• [Task objective]: The answer must be every line of the data that holds the word "Hedges".

• [Information shown]:
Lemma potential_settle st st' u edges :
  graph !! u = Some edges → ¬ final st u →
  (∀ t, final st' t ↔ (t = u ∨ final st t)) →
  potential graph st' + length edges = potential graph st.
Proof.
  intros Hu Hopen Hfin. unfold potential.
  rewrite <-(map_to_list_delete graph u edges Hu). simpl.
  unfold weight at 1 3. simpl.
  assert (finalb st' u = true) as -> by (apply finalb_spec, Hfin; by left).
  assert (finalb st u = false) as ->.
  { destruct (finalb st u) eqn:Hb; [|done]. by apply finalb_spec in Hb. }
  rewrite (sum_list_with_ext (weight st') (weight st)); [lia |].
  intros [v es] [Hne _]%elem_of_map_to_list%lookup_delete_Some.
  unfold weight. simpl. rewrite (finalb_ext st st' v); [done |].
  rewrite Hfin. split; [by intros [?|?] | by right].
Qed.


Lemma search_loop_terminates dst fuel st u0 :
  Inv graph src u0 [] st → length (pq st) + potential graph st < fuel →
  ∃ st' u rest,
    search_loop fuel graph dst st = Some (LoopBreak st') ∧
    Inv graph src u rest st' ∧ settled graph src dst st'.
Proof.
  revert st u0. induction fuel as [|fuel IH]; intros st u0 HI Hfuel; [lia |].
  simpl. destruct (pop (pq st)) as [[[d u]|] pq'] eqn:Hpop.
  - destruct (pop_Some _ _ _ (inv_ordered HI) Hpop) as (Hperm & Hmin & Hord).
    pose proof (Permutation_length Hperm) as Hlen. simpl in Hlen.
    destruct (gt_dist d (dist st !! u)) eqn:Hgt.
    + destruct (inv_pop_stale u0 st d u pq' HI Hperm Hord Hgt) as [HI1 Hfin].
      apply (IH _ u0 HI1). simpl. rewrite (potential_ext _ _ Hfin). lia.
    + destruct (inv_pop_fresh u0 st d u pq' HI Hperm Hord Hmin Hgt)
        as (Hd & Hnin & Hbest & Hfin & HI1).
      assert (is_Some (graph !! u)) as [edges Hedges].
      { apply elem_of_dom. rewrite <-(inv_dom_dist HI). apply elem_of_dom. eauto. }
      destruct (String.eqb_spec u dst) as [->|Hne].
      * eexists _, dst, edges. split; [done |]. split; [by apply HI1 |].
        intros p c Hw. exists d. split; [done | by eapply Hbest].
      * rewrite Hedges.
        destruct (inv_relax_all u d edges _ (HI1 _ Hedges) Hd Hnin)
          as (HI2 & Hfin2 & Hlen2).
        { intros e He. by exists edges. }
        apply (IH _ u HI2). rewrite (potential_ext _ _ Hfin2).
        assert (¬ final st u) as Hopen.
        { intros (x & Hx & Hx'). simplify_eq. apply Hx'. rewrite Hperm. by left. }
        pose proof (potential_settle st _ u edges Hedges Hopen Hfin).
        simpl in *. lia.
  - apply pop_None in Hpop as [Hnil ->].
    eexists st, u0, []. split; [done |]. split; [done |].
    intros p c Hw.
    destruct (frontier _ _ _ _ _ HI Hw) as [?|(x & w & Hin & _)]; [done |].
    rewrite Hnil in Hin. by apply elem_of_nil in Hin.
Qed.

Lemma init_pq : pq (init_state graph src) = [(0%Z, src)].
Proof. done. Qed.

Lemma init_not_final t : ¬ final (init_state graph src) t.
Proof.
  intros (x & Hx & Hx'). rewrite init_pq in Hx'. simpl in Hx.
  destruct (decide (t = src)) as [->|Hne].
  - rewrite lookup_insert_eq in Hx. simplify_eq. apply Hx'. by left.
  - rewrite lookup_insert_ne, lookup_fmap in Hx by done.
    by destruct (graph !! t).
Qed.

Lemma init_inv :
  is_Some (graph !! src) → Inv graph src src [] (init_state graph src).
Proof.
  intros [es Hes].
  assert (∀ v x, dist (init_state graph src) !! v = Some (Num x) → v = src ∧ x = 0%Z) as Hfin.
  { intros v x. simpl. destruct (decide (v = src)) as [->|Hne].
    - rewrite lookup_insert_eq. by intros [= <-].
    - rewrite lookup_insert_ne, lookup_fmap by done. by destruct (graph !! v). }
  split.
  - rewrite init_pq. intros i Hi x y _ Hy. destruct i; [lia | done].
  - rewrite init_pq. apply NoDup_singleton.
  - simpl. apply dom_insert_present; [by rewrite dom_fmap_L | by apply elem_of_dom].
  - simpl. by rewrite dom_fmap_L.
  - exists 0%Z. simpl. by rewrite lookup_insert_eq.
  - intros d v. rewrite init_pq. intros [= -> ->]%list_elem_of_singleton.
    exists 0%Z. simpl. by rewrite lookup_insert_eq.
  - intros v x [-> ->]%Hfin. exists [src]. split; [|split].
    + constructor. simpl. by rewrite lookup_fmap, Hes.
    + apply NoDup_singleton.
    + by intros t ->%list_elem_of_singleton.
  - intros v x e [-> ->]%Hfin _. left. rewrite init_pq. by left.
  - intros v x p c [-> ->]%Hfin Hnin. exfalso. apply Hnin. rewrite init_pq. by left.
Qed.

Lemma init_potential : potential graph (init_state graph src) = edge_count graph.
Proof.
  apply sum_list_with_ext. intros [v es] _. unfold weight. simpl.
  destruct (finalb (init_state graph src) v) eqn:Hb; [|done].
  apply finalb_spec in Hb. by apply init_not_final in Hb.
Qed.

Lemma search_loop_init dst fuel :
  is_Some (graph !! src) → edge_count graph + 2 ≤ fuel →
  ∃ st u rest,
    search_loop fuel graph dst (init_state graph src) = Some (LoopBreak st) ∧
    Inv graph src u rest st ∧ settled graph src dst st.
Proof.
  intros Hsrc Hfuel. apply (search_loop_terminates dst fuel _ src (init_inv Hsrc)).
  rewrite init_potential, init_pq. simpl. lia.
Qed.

• [Your solution]:
      assert (is_Some (graph !! u)) as [edges Hedges].
      * rewrite Hedges.
        destruct (inv_relax_all u d edges _ (HI1 _ Hedges) Hd Hnin)
        pose proof (potential_settle st _ u edges Hedges Hopen Hfin).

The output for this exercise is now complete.